**WORK ORDER**
Every line of the records below from the line with "(** The stable" up to and including the line with "Lemma seek_context_bounds lines" must be reproduced exactly, and no line outside that range.

**DATA TO PROCESS**
Lemma produced_ok_segment len i j rs nr :
  produced_ok len i rs -> segment i j nr -> j <= len -> produced_ok len j (rs ++ nr).
Proof.
  intros (H1 & H2 & H3) (Hs1 & Hs2 & Hs3) Hj. rewrite Forall_forall in H3, Hs3. split_and!; [done| |].
  - apply StronglySorted_app_2; [| done|].
    + intros x y Hx Hy. destruct (H3 x Hx) as [_ [Hxi|Hxi]]; [left|by right].
      destruct (Hs3 y Hy). unfold before. lia.
    + clear -Hs2. induction Hs2 as [|x l Hl IH Hx]; constructor; [done|].
      eapply Forall_impl; [exact Hx|]. intros y Hy. by left.
  - apply Forall_forall. intros r Hr. apply elem_of_app in Hr as [Hr|Hr].
    + destruct (H3 r Hr) as [? [?|?]]; split; auto. left. lia.
    + destruct (Hs3 r Hr). lia.
Qed.

Lemma produced_ok_insertion len i rs new :
  produced_ok len i rs -> produced_ok len i (rs ++ [{| r_start := len; r_old_len := 0; r_new := new |}]).
Proof.
  intros (H1 & H2 & H3). rewrite Forall_forall in H3. split_and!; [done| |].
  - apply StronglySorted_app_2; [|done|repeat constructor].
    intros x y Hx Hy. apply list_elem_of_singleton in Hy as ->. left. unfold before. simpl. apply H3, Hx.
  - apply Forall_app. split; [by apply Forall_forall|].
    apply Forall_singleton. unfold r_end. simpl. split; [lia|by right].
Qed.

Lemma insert_by_start_segment len r rs :
  segment 0 len rs -> r_end r <= len -> Forall (produced len r) rs -> segment 0 len (insert_by_start r rs).
Proof.
  intros Hs0 Hr Hp0.
  assert (forall lo, lo <= r_start r -> segment lo len rs -> Forall (produced len r) rs ->
            segment lo len (insert_by_start r rs)) as Hgen; [|apply Hgen; [lia|done|done]].
  clear Hs0 Hp0.
  induction rs as [|x rs IH]; intros lo Hlo Hs Hp; simpl.
  - by apply segment_one.
  - apply Forall_cons in Hp as [Hx Hp]. case_match eqn:E; bool_prop.
    + apply segment_cons. split; [done|]. apply segment_cons in Hs as [Hlx Hs]. apply segment_cons.
      split; [|done]. unfold produced, before, r_end in *. lia.
    + apply segment_cons in Hs as [Hlx Hs]. apply segment_cons. split; [done|].
      apply IH; [|done|done]. pose proof Hs as (Hle & _). unfold produced, before, r_end in *. lia.
Qed.

Lemma insert_by_start_Forall (P : Replacement -> Prop) r rs :
  P r -> Forall P rs -> Forall P (insert_by_start r rs).
Proof.
  intros Hr. induction 1 as [|y l' Hy Hl' IH]; simpl; [by constructor|]. case_match; by repeat constructor.
Qed.

Lemma sort_by_start_Forall (P : Replacement -> Prop) rs : Forall P rs -> Forall P (sort_by_start rs).
Proof. induction 1 as [|x l Hx Hl IH]; simpl; [constructor|]. by apply insert_by_start_Forall. Qed.

Lemma sort_by_start_sorted rs :
  StronglySorted (fun a b => r_start a <= r_start b) (sort_by_start rs).
Proof.
  induction rs as [|r rs IH]; simpl; [constructor|]. revert IH. generalize (sort_by_start rs) as l.
  induction 1 as [|x l Hl IH Hx]; simpl; [by repeat constructor|]. case_match eqn:E; bool_prop.
  - constructor; [by constructor|]. constructor; [done|].
    eapply Forall_impl; [exact Hx|]. simpl. intros y Hy. lia.
  - constructor; [done|]. apply insert_by_start_Forall; [lia|done].
Qed.

(** The stable sort puts them in source order. *)
Lemma sort_by_start_segment len i rs : produced_ok len i rs -> segment 0 len (sort_by_start rs).
Proof.
  intros (_ & Hs & Hb). induction Hs as [|r rs Hs IH Hr]; simpl; [by apply segment_nil; lia|].
  apply Forall_cons in Hb as [[Hb _] Hb'].
  apply insert_by_start_segment; [by apply IH|done|by apply sort_by_start_Forall].
Qed.

Lemma seek_context_bounds lines path chunk li m li' :
  li <= length lines -> seek_context lines path chunk li m = Ok li' -> li' <= length lines.
Proof.
  intros Hli. unfold seek_context. intros H. repeat case_match; simplify_eq; [|done].
  match goal with Hs : seek_sequence _ _ _ _ _ = Some _ |- _ => apply seek_sequence_bounds in Hs; simpl in Hs; lia end.
Qed.

Lemma seek_context_after lines path chunk li li' :
  seek_context lines path chunk li PreserveLineEndings = Ok li' -> li <= li'.
Proof.
  unfold seek_context. intros H. repeat case_match; simplify_eq; [|lia].
  match goal with Hs : seek_sequence _ _ _ _ _ = Some _ |- _ => apply seek_sequence_after in Hs; lia end.
Qed.

Lemma seek_context_no_panic lines path chunk li m : seek_context lines path chunk li m ≠ Panic.
Proof. unfold seek_context. by repeat case_match. Qed.

Lemma locate_chunk_seek lines chunk li m pattern new i :
  locate_chunk lines chunk li m = (pattern, new, Some i) ->
  seek_sequence lines pattern li (is_end_of_file chunk) m = Some i.
Proof. unfold locate_chunk. intros H. repeat case_match; simplify_eq; done. Qed.

Lemma chunk_step_preserve lines path chunk li reps :
  produced_ok (length lines) li reps -> context_ok chunk ->
  match chunk_step lines path PreserveLineEndings (li, reps) chunk with
  | Ok (li', reps') => produced_ok (length lines) li' reps'
  | Err _ => True
  | Panic => False
  end.
Proof.
  intros Hok [Hsort _]. unfold chunk_step. pose proof Hok as (Hli & _).
  destruct (seek_context _ _ _ _ _) as [li1|e|] eqn:Ec; [|done|by apply seek_context_no_panic in Ec].
  cbn [mbind res_bind].
  assert (produced_ok (length lines) li1 reps) as Hok1.
  { apply (produced_ok_advance _ li); [done|]. split; [by eapply seek_context_after|by eapply seek_context_bounds]. }
  pose proof Hok1 as (Hli1 & _).
  destruct (is_empty (old_lines chunk)); [by apply produced_ok_insertion|].
  destruct (locate_chunk _ _ _ _) as [[pattern new] [i|]] eqn:El; [|done].
  apply locate_chunk_seek in El. pose proof El as Eb.
  apply seek_sequence_after in El. apply seek_sequence_bounds in Eb; [|done].
  destruct (preserve_replacements_ok i (length pattern) new (context_line_indices chunk) reps Hsort) as (nr & -> & Hnr).
  cbn [mbind res_bind]. apply (produced_ok_segment _ i); [|done|done].
  apply (produced_ok_advance _ li1); [done|]. lia.
Qed.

**ANSWER TO THE EXERCISE**
(** The stable sort puts them in source order. *)
Lemma sort_by_start_segment len i rs : produced_ok len i rs -> segment 0 len (sort_by_start rs).
Proof.
  intros (_ & Hs & Hb). induction Hs as [|r rs Hs IH Hr]; simpl; [by apply segment_nil; lia|].
  apply Forall_cons in Hb as [[Hb _] Hb'].
  apply insert_by_start_segment; [by apply IH|done|by apply sort_by_start_Forall].
Qed.

Lemma seek_context_bounds lines path chunk li m li' :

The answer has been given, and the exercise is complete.